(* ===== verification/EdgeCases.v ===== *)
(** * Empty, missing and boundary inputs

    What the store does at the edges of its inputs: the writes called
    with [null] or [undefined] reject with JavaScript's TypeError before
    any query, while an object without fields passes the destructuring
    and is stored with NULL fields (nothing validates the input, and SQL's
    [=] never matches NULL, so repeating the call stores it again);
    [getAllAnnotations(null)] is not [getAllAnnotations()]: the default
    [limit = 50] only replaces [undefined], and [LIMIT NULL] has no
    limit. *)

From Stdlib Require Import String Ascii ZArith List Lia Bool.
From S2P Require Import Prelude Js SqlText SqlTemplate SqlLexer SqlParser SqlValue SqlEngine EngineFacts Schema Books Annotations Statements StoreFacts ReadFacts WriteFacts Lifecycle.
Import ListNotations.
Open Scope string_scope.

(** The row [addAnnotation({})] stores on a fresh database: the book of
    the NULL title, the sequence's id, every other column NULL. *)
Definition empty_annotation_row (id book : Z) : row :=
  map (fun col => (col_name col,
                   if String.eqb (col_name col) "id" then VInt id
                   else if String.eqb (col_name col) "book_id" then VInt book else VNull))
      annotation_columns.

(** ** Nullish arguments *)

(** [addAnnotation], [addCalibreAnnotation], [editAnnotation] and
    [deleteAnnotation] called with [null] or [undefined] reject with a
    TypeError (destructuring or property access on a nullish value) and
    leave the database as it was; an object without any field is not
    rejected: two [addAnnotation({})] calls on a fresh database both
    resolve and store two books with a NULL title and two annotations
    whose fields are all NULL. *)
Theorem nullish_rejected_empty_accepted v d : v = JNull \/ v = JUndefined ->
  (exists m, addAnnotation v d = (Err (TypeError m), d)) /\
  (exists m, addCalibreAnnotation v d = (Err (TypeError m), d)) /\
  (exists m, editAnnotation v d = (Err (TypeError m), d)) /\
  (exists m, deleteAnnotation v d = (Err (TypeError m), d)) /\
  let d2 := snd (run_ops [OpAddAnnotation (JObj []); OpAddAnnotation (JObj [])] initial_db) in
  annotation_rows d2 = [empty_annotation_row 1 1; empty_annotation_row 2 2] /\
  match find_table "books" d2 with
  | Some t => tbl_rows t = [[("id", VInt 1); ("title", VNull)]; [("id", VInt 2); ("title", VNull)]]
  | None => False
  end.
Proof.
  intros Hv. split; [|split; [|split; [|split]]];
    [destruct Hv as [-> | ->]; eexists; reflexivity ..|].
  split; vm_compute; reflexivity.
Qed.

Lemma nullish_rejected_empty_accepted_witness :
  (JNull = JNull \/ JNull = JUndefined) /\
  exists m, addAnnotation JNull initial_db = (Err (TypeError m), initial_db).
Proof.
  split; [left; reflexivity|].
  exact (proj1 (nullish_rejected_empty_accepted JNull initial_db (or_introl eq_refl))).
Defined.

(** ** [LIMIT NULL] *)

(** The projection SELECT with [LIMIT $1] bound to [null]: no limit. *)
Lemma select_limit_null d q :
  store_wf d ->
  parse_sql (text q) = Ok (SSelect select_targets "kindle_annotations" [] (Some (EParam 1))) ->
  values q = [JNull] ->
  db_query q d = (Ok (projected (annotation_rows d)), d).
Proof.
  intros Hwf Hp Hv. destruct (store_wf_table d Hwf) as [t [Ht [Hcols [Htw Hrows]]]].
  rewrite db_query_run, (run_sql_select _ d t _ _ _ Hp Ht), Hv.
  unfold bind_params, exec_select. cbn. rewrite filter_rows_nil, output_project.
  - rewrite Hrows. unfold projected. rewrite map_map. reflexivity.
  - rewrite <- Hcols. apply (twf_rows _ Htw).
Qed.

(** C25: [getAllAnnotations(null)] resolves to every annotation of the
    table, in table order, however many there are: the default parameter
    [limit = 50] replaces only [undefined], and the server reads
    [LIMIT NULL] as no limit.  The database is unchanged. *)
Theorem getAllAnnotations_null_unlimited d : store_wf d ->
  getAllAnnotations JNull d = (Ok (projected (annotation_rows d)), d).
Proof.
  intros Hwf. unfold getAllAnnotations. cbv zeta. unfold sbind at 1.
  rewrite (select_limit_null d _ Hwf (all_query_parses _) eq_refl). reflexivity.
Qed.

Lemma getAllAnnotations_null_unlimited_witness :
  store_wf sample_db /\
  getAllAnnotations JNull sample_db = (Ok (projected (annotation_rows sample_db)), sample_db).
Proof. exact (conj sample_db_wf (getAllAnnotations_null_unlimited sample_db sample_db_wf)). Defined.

+ + + + + + +

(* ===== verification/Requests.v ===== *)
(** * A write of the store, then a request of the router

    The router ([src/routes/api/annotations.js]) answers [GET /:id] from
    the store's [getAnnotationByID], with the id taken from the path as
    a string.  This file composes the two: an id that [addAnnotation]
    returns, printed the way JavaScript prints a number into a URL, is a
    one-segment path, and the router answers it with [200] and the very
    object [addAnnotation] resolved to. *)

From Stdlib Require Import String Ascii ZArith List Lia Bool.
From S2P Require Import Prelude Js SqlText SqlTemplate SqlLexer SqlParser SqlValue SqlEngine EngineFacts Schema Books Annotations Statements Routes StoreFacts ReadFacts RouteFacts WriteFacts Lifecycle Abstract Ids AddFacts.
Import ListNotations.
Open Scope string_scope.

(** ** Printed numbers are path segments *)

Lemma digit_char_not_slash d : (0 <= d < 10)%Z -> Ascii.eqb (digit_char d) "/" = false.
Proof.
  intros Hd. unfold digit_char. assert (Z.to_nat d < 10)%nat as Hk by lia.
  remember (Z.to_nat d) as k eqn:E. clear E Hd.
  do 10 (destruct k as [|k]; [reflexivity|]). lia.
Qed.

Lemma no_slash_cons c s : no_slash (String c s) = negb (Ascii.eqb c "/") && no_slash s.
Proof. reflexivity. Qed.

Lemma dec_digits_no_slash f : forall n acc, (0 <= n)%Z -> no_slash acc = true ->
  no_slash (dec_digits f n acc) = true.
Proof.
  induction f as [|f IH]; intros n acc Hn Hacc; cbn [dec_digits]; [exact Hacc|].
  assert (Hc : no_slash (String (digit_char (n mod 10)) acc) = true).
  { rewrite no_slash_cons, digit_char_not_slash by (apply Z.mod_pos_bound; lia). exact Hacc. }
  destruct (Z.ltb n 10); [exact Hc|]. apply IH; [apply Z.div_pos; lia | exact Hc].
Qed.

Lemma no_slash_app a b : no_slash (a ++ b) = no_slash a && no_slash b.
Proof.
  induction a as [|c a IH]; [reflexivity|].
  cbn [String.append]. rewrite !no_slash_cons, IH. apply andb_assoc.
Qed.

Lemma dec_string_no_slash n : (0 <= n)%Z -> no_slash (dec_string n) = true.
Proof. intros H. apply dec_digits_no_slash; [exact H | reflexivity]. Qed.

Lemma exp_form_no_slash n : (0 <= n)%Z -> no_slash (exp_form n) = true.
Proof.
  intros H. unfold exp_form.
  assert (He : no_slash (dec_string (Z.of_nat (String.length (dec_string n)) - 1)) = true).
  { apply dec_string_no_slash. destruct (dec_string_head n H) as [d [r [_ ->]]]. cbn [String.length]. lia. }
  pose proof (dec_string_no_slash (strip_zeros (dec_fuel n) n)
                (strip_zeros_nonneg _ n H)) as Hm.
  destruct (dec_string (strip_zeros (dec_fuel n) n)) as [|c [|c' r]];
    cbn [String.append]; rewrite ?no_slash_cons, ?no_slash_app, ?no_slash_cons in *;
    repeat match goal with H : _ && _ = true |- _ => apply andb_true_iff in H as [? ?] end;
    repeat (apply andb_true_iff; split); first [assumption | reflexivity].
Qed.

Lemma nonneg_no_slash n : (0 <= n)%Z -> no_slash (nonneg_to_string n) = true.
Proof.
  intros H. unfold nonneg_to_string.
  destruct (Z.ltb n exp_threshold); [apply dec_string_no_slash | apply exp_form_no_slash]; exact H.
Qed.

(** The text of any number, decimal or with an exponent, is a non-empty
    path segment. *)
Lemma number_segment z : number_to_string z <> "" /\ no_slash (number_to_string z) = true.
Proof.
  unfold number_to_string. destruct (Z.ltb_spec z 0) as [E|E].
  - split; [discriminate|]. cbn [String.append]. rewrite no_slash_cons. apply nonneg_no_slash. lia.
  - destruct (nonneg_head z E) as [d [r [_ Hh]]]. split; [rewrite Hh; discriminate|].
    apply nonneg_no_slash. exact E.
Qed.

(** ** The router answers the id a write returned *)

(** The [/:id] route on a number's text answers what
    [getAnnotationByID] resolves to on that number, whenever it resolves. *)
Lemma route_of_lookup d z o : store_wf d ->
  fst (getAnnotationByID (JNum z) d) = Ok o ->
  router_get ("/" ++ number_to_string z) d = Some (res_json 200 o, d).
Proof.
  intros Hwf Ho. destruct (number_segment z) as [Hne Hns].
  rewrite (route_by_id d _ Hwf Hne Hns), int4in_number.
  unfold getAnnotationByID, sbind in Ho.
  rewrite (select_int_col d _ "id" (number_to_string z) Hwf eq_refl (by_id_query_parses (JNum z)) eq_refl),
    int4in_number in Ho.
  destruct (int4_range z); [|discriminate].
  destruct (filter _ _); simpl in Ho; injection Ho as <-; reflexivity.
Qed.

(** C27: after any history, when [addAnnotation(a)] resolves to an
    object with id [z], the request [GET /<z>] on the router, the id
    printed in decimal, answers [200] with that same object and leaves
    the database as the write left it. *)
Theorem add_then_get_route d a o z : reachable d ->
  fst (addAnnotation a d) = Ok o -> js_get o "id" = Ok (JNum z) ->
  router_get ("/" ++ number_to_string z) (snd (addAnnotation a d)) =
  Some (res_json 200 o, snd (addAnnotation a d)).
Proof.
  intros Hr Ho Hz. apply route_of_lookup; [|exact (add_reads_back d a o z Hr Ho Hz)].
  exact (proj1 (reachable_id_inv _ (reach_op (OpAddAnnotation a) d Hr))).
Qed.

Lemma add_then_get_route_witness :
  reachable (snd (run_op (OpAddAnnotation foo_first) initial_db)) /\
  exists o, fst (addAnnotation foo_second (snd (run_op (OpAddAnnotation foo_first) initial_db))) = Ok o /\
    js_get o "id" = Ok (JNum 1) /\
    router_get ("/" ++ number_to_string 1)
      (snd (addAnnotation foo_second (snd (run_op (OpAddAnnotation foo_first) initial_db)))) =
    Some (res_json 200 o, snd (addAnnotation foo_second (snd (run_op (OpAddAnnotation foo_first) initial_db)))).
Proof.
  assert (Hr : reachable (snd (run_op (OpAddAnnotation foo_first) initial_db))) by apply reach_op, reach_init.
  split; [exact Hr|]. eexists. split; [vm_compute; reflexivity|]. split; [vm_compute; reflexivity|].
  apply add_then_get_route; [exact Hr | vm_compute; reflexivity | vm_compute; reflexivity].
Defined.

+ + + + + + +

◆ **Assignment**:
Write out exactly the lines above from the line with "(* ===== verification/EdgeCases.v ===== *)" through the line with "with [null] or [undefined] reject with JavaScript's", both of them included, and leave out all other lines.

◆ **Answer to this problem**:
(* ===== verification/EdgeCases.v ===== *)
(** * Empty, missing and boundary inputs

    What the store does at the edges of its inputs: the writes called
    with [null] or [undefined] reject with JavaScript's TypeError before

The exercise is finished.